§ **WHAT NEEDS TO BE DONE**: Of all the entries below, retype only the lines from the one with "Definition transaction_ok (u" through the one with "Definition tree_value (i", exactly as they appear.

§ **AVAILABLE RECORDS**:
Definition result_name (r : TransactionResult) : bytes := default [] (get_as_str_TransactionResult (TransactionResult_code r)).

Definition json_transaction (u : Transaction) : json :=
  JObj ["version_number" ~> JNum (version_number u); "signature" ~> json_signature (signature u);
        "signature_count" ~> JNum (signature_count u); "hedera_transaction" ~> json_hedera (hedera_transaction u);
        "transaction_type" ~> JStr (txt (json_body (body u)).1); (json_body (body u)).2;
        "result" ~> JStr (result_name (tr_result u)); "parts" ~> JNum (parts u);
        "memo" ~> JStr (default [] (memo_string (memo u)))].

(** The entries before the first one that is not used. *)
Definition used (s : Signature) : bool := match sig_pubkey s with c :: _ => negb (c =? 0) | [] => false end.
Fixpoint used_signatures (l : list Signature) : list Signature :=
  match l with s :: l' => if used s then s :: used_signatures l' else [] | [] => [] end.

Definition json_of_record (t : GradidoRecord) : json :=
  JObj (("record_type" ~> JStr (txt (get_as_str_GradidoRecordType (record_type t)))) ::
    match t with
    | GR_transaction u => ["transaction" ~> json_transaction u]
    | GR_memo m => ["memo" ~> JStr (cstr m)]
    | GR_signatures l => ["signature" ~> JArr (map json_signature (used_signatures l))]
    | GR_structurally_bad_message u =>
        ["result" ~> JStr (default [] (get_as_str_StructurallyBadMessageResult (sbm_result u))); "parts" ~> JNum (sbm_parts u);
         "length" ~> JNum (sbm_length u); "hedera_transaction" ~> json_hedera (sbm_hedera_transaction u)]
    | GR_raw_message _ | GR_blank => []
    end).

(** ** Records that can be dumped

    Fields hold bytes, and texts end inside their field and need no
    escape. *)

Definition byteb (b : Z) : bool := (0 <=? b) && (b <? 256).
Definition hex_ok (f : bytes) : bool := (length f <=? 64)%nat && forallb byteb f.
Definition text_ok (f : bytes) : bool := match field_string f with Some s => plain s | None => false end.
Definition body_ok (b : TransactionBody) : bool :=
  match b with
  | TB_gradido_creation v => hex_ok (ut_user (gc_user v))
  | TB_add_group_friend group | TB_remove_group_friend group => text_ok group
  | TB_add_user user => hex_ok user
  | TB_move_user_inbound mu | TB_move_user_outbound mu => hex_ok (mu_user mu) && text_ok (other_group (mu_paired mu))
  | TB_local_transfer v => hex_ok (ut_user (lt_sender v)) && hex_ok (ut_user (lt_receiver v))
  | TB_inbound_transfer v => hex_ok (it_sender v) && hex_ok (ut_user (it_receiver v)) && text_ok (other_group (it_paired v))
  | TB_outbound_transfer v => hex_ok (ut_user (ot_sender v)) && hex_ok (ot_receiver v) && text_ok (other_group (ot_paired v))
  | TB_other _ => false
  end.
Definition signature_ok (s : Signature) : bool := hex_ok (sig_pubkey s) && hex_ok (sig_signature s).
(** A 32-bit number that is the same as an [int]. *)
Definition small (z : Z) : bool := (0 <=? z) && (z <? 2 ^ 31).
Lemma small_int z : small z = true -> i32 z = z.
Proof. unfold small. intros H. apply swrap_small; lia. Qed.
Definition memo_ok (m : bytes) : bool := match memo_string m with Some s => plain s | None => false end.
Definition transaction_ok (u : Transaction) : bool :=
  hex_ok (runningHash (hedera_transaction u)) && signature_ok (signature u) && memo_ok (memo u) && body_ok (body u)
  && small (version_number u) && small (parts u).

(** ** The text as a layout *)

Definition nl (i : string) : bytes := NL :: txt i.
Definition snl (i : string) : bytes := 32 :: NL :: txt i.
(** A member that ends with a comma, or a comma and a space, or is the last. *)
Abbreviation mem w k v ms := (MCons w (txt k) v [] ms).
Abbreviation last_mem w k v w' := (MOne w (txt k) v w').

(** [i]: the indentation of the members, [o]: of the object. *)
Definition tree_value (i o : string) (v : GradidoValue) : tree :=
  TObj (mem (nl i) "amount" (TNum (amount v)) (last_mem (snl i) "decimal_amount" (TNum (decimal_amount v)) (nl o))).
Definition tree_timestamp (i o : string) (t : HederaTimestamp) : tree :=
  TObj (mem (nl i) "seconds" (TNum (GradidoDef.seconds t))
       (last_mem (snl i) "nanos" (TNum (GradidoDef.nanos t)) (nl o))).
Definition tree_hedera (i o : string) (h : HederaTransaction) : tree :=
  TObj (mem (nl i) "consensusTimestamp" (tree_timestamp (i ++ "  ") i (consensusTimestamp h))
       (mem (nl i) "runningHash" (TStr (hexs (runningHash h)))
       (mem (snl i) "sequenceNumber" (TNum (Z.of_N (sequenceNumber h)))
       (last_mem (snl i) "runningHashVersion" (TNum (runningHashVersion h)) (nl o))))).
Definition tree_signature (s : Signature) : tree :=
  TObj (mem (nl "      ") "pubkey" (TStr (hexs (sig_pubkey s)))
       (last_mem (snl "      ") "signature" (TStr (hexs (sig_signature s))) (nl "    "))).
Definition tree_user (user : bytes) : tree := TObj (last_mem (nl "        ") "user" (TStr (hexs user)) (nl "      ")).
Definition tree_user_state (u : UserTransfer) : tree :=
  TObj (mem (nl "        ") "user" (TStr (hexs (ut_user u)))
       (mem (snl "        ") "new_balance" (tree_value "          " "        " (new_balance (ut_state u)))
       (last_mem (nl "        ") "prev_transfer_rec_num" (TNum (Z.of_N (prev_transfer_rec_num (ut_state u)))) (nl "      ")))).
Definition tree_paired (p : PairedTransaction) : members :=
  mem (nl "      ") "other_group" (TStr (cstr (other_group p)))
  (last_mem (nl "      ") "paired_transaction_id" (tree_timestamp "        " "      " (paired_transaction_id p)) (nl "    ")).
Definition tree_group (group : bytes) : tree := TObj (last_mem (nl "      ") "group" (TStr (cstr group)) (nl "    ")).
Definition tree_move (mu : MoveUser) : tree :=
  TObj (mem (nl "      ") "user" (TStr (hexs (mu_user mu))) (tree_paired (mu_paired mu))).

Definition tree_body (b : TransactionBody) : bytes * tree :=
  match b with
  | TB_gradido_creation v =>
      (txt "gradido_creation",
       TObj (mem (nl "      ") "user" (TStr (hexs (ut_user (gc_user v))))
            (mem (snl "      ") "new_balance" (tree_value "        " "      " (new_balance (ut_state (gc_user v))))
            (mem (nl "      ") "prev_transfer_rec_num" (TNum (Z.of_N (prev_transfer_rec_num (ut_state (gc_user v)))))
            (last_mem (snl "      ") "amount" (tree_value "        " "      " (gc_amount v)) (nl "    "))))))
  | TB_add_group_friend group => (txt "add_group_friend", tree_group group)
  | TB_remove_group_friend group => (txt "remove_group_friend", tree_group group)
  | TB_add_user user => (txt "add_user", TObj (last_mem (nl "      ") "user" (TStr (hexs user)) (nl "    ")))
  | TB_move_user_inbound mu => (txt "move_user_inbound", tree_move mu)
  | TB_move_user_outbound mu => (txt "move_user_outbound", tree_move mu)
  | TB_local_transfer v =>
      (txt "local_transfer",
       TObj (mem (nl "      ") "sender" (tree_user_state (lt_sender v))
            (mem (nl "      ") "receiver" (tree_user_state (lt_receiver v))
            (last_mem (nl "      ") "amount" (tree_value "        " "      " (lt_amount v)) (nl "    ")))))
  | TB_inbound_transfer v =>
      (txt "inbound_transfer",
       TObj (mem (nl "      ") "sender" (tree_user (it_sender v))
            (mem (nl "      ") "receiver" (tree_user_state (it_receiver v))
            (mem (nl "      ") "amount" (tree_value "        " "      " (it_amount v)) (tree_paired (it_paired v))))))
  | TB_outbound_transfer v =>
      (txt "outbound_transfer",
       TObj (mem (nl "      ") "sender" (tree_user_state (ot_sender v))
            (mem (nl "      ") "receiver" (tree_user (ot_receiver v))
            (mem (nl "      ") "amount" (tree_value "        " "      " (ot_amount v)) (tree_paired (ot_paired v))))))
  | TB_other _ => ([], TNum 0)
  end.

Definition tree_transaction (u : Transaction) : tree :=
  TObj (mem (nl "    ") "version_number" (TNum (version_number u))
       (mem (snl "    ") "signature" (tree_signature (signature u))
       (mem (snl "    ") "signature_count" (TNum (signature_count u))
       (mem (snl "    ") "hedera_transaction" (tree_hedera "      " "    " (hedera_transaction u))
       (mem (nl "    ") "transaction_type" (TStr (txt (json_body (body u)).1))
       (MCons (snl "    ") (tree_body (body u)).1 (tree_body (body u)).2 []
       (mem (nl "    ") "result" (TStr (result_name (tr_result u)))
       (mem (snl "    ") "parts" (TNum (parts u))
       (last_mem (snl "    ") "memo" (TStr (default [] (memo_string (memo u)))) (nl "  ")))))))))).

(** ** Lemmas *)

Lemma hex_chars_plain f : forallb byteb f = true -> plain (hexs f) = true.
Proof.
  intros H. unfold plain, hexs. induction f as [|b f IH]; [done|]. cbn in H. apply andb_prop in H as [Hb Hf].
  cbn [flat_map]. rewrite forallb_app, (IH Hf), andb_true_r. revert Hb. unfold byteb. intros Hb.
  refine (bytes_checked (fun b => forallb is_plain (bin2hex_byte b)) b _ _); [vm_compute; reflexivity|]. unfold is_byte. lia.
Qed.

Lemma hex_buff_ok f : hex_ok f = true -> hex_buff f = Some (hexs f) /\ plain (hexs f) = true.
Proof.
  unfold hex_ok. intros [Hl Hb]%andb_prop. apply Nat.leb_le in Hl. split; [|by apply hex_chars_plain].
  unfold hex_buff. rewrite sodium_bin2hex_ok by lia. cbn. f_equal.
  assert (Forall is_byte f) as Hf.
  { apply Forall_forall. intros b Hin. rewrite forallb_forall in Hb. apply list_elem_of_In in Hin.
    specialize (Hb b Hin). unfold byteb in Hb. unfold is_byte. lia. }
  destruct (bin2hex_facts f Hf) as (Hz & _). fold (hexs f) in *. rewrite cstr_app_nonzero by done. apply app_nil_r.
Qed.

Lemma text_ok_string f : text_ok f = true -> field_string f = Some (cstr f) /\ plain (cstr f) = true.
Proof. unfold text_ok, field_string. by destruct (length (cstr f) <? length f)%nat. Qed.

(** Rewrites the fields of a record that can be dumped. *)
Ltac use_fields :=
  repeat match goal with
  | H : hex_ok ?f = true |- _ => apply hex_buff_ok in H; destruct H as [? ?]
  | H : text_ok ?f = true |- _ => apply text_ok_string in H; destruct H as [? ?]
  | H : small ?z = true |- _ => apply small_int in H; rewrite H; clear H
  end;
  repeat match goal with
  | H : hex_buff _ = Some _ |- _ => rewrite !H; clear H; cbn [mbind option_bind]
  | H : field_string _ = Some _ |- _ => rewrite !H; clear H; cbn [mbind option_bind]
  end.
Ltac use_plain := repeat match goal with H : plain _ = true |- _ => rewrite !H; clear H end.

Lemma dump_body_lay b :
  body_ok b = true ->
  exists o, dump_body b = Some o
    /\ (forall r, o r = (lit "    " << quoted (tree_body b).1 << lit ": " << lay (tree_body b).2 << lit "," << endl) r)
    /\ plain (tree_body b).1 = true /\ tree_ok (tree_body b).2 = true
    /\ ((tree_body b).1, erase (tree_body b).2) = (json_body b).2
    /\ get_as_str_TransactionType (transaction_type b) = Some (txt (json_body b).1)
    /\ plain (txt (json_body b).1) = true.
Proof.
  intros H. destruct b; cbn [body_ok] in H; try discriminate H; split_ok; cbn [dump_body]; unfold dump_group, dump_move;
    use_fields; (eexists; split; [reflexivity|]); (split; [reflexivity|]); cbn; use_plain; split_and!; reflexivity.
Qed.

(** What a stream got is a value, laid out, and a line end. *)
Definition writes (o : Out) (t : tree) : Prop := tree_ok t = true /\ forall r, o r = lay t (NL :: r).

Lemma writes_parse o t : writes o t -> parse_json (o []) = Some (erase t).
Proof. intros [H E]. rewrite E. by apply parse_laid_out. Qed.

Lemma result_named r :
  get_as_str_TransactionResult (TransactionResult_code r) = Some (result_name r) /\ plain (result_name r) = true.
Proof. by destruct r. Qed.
...
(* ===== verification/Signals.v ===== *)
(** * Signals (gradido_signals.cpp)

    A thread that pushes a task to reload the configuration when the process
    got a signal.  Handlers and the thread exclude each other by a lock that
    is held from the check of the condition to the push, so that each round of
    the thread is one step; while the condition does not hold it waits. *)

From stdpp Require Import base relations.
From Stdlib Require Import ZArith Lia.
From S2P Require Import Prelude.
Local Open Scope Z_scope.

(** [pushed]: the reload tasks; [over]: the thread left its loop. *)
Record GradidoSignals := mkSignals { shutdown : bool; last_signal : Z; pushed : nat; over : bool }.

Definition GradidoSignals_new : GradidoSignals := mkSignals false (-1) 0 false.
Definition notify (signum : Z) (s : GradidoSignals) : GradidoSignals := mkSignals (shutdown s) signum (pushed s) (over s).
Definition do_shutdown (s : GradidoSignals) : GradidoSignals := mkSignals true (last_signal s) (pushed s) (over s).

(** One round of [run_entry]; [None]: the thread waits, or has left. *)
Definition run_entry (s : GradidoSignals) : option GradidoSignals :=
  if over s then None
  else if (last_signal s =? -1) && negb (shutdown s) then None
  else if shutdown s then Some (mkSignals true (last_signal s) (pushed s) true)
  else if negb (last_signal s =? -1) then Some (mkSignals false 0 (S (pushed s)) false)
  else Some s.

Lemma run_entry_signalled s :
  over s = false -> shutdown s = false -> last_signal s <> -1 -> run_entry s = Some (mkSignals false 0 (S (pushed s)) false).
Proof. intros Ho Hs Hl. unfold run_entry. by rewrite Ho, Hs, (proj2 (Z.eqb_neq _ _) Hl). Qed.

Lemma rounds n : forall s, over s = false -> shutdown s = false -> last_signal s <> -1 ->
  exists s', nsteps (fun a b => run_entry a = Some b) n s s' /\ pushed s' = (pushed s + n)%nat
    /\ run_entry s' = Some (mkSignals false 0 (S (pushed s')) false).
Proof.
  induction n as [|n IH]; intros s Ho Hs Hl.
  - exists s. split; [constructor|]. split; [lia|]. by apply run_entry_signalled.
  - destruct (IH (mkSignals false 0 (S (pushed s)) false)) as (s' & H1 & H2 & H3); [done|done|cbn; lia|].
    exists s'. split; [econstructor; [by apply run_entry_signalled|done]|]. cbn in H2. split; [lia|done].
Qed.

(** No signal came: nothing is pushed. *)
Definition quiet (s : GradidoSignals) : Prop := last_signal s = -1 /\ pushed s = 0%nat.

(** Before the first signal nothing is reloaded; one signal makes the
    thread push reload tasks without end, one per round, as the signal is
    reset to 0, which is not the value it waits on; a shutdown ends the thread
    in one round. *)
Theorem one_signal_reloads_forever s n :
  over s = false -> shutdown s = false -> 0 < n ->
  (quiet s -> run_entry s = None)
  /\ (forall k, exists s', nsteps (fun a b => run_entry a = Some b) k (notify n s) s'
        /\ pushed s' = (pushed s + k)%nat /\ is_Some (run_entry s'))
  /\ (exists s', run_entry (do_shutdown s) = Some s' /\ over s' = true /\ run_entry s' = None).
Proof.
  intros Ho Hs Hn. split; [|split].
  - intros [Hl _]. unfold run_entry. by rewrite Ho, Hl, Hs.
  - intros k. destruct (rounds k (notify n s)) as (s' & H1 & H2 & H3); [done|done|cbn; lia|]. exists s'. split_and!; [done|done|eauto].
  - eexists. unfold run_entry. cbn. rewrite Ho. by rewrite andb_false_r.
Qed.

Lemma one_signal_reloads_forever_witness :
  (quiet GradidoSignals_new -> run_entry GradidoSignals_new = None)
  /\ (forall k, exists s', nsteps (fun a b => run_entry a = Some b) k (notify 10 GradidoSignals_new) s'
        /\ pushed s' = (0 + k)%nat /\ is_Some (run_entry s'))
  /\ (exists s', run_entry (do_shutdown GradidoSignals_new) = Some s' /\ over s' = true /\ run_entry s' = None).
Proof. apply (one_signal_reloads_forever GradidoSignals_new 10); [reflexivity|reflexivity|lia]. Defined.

§ **SOLUTION**:
Definition transaction_ok (u : Transaction) : bool :=
  hex_ok (runningHash (hedera_transaction u)) && signature_ok (signature u) && memo_ok (memo u) && body_ok (body u)
  && small (version_number u) && small (parts u).

(** ** The text as a layout *)

Definition nl (i : string) : bytes := NL :: txt i.
Definition snl (i : string) : bytes := 32 :: NL :: txt i.
(** A member that ends with a comma, or a comma and a space, or is the last. *)
Abbreviation mem w k v ms := (MCons w (txt k) v [] ms).
Abbreviation last_mem w k v w' := (MOne w (txt k) v w').

(** [i]: the indentation of the members, [o]: of the object. *)
Definition tree_value (i o : string) (v : GradidoValue) : tree :=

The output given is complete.